Kläffender Junghund! SOS

Empfohlene Beiträge

(bearbeitet)

Hallo alle miteinander! Ich hoffe, ihr könnt mir ein bisschen auf die Sprünge helfen :)

ich habe eine mittlerweile 7 Monate alte Hündin aus dem Andalusischen Tierschutz. Sie ist mir wirklich sehr ans Herz gewachsen :) nur haben wir ein großes Problem.

Molly kläfft bei jeder Gelegenheit, nicht nur ein oder zweimal Wuff nein, richtig hysterisch fast völlig außer sich. Das Kläffen wenn jemand klingelt oder wenn ein Nachbar durchs Haus geht, habe ich mittlerweile im Griff, ich lobe sie, spreche in meiner höchsten Stimme, d.h. ich versuche ihr zu suggerieren dass alles in Ordnung ist. Klappt mittlerweile sehr gut.

Aber...... über uns wohnt ein kleiner Jack Russel, der sobald wir den Hausflur betreten fürchterlich kläfft einfach nur logisch, dass meine Antwortet :( und so schallt es durchs ganze Haus. Ferner sobald uns im Hausflur jemand begegnet oder sich die Aufzugtür öffnet und jemand wagt es tatsächlich drin zu sein, geht es los.

Ich habe schon alles versucht, loben, sie auf den Arm nehmen, mit Wasser ansprühen... nichts hilft wirklich. Als hätte ich es geahnt ist nunmehr die erste Beschwerde bei der Hausverwaltung eingegangen und ich erhielt eine Abmahnung, noch zwei Beschwerden und ich muss den Hund abgeben.

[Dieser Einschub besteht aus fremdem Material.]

(** * sslyze: certificate information rendering and the picklable Certificate

    A shallow embedding of
      - [sslyze/plugins/certificate_info/_cli_connector.py]
        (class [_CertificateInfoCliConnector], function [_get_name_as_short_text]);
      - [sslyze/plugins/utils/certificate.py] (class [Certificate]).

    Python exceptions are results of an error type; every function that can
    raise returns a [Result].  Attributes of objects coming from libraries
    (cryptography's certificates, nassl's OCSP dictionary) are record fields
    holding the value the attribute or method call yields: the records stand
    for objects on which these reads succeed.  A certificate whose signature
    algorithm or key the library cannot decode, and a dictionary that lacks
    one of the keys, are outside the model, and nothing is stated about
    them. *)

From Stdlib Require Import String Ascii List ZArith Bool Lia DecimalString.
From Stdlib.Strings Require Import Byte.
Import ListNotations.
Open Scope string_scope.
Open Scope Z_scope.

Set Implicit Arguments.

(** ** Exceptions and results *)

Inductive PyException : Type :=
| IndexError
| KeyError (key : string)
| AttributeError
| RuntimeError (msg : string).

Inductive Result (A : Type) : Type :=
| Ok (value : A)
| Raise (exn : PyException).

Arguments Ok {A} value.
Arguments Raise {A} exn.

Definition bind {A B : Type} (m : Result A) (k : A -> Result B) : Result B :=
  match m with
  | Ok a => k a
  | Raise e => Raise e
  end.

Notation "x <- m ;; k" := (bind m (fun x => k))
  (at level 61, m at next level, right associativity).

(** [try: body / except KeyError: handler]. *)
Definition try_except_KeyError {A : Type} (body handler : Result A) : Result A :=
  match body with
  | Raise (KeyError _) => handler
  | other => other
  end.

(** [seq[i]] on a list, for a non-negative literal index. *)
Definition getitem {A : Type} (seq : list A) (i : nat) : Result A :=
  match nth_error seq i with
  | Some a => Ok a
  | None => Raise IndexError
  end.

(** ** Built-in string operations *)

(** [str(n)] for an int. *)
Definition str_of_int (n : Z) : string := NilZero.string_of_int (Z.to_int n).

(** [needle in hay] for two strings. *)
Fixpoint contains (needle hay : string) : bool :=
  if prefix needle hay then true
  else match hay with
       | EmptyString => false
       | String _ rest => contains needle rest
       end.

Definition hex_digit (n : N) : ascii :=
  match get (N.to_nat n) "0123456789abcdef" with
  | Some c => c
  | None => "0"%char
  end.

(** [binascii.hexlify(data).decode("ascii")]. *)
Fixpoint hexlify (data : list byte) : string :=
  match data with
  | [] => EmptyString
  | b :: rest =>
      let n := Byte.to_N b in
      String (hex_digit (N.div n 16)) (String (hex_digit (N.modulo n 16)) (hexlify rest))
  end.

Fixpoint zeros (n : nat) : string :=
  match n with
  | O => EmptyString
  | S m => String "0"%char (zeros m)
  end.

(** A number without sign padded with zeros on the left up to [width]
    characters, as the [%04d] and [%02d] of [date.isoformat]. *)
Definition zero_fill (width : nat) (s : string) : string :=
  zeros (width - String.length s) ++ s.

(** Python truth value of an [Optional[bool]] and of an [Optional[List]]. *)
Definition truthy (v : option bool) : bool :=
  match v with
  | Some true => true
  | _ => false
  end.

Definition truthy_list {A : Type} (v : option (list A)) : bool :=
  match v with
  | Some (_ :: _) => true
  | _ => false
  end.

(** What the renderer takes from its environment: the formatting methods
    inherited from [ScanCommandCliConnector] (plugin_base) and the built-ins
    [str] on a list of strings and [hash] on a string. *)
Class ScanCommandCliConnector : Type := {
  _format_title : string -> string;
  _format_subtitle : string -> string;
  _format_field : string -> string -> string;
}.

Class PyBuiltins : Type := {
  str_of_list : list string -> string;
  hash : string -> Z;
}.

(** ** cryptography's x509 objects, as far as the connector reads them *)

Module x509.

Definition COMMON_NAME : string := "2.5.4.3".

Record NameAttribute : Type := {
  oid : string;
  value : string;
}.

Record Name : Type := {
  attributes : list NameAttribute;
  rfc4514_string : string;
}.

Record date : Type := {
  year : Z;
  month : Z;
  day : Z;
}.

(** [date.isoformat()]: YYYY-MM-DD. *)
Definition isoformat (d : date) : string :=
  zero_fill 4 (str_of_int (year d)) ++ "-" ++
  zero_fill 2 (str_of_int (month d)) ++ "-" ++
  zero_fill 2 (str_of_int (day d)).

(** [certificate.public_key()]; [class_name] is [__class__.__name__]. *)
Inductive PublicKey : Type :=
| EllipticCurvePublicKey (class_name : string) (curve_name : string) (curve_key_size : Z)
| RSAPublicKey (class_name : string) (key_size : Z) (e : Z)
| OtherPublicKey (class_name : string).

Definition class_name_of (k : PublicKey) : string :=
  match k with
  | EllipticCurvePublicKey n _ _ => n
  | RSAPublicKey n _ _ => n
  | OtherPublicKey n => n
  end.

(** A certificate that cryptography decodes in full: the reads of
    [signature_hash_algorithm] and [public_key()], which raise on an
    algorithm or a key the library does not support, have succeeded and the
    fields hold what they returned. *)
Record Certificate : Type := {
  fingerprint_sha1 : list byte;
  subject : Name;
  issuer : Name;
  serial_number : Z;
  not_valid_before : date;
  not_valid_after : date;
  signature_hash_algorithm_name : string;
  public_key : PublicKey;
  (** DNS entries of the subject-alternative-name extension, [None] when
      the certificate has no such extension. *)
  dns_subject_alternative_names : option (list string);
}.

End x509.

(** Modelled from the spec: [_certificate_utils.get_common_names] is not among
    the sources.  "if it contains at least one Common Name attribute, the
    first such value is the display form": the values of the Common Name
    attributes, in order. *)
Definition get_common_names (name_field : x509.Name) : list string :=
  map x509.value
      (filter (fun a => String.eqb (x509.oid a) x509.COMMON_NAME) (x509.attributes name_field)).

(** Modelled from the spec: [_certificate_utils.extract_dns_subject_alternative_names]
    is not among the sources.  "Subject-alternative-name extraction is
    optional: a certificate lacking the extension yields an explicit 'not
    present' marker, not an error": the DNS names of the extension, and for
    a certificate without the extension the empty list of names, returned
    without failure. *)
Definition extract_dns_subject_alternative_names (certificate : x509.Certificate)
  : list string :=
  match x509.dns_subject_alternative_names certificate with
  | Some names => names
  | None => []
  end.

Definition _get_name_as_short_text (name_field : x509.Name) : string :=
  let common_names := get_common_names name_field in
  match common_names with
  | first :: _ => first
  | [] => x509.rfc4514_string name_field
  end.

(** ** The scan result, as far as the connector reads it *)

(** [nassl.ocsp_response.OcspResponseStatusEnum]. *)
Inductive OcspResponseStatusEnum : Type :=
| SUCCESSFUL
| MALFORMED_REQUEST
| INTERNAL_ERROR
| TRY_LATER
| SIG_REQUIRED
| UNAUTHORIZED.

Definition OcspResponseStatusEnum_name (s : OcspResponseStatusEnum) : string :=
  match s with
  | SUCCESSFUL => "SUCCESSFUL"
  | MALFORMED_REQUEST => "MALFORMED_REQUEST"
  | INTERNAL_ERROR => "INTERNAL_ERROR"
  | TRY_LATER => "TRY_LATER"
  | SIG_REQUIRED => "SIG_REQUIRED"
  | UNAUTHORIZED => "UNAUTHORIZED"
  end.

Soweit möchte ich es nicht kommen lassen, nur was soll ich tun? Draußen ist das selbe Problem, nähert sich uns jemand, egal ob von vorne, von der Seite oder sonstwie, wird gekläfft und geknurrt was das Zeug hält.

Mittlerweile versuche ich mich 100mal zu versichern, dass niemand im Hausflur ist und schleiche wie ein Einbrecher mit dem Hund auf dem Arm durch den Hausflur, komme mir echt bescheuert dabei vor, aber ich habe irgendwie den richtigen Weg noch nicht gefunden.

Bitte könnt ihr mir helfen. Wäre für jeden Tipp äußert dankbar. Liebe Grüße Tina

P.S: Was ich vielleicht noch erwähnen sollte, ist das sie oft richtig panisch ist und auf alles neue mit sofortigem Durchfall reagiert.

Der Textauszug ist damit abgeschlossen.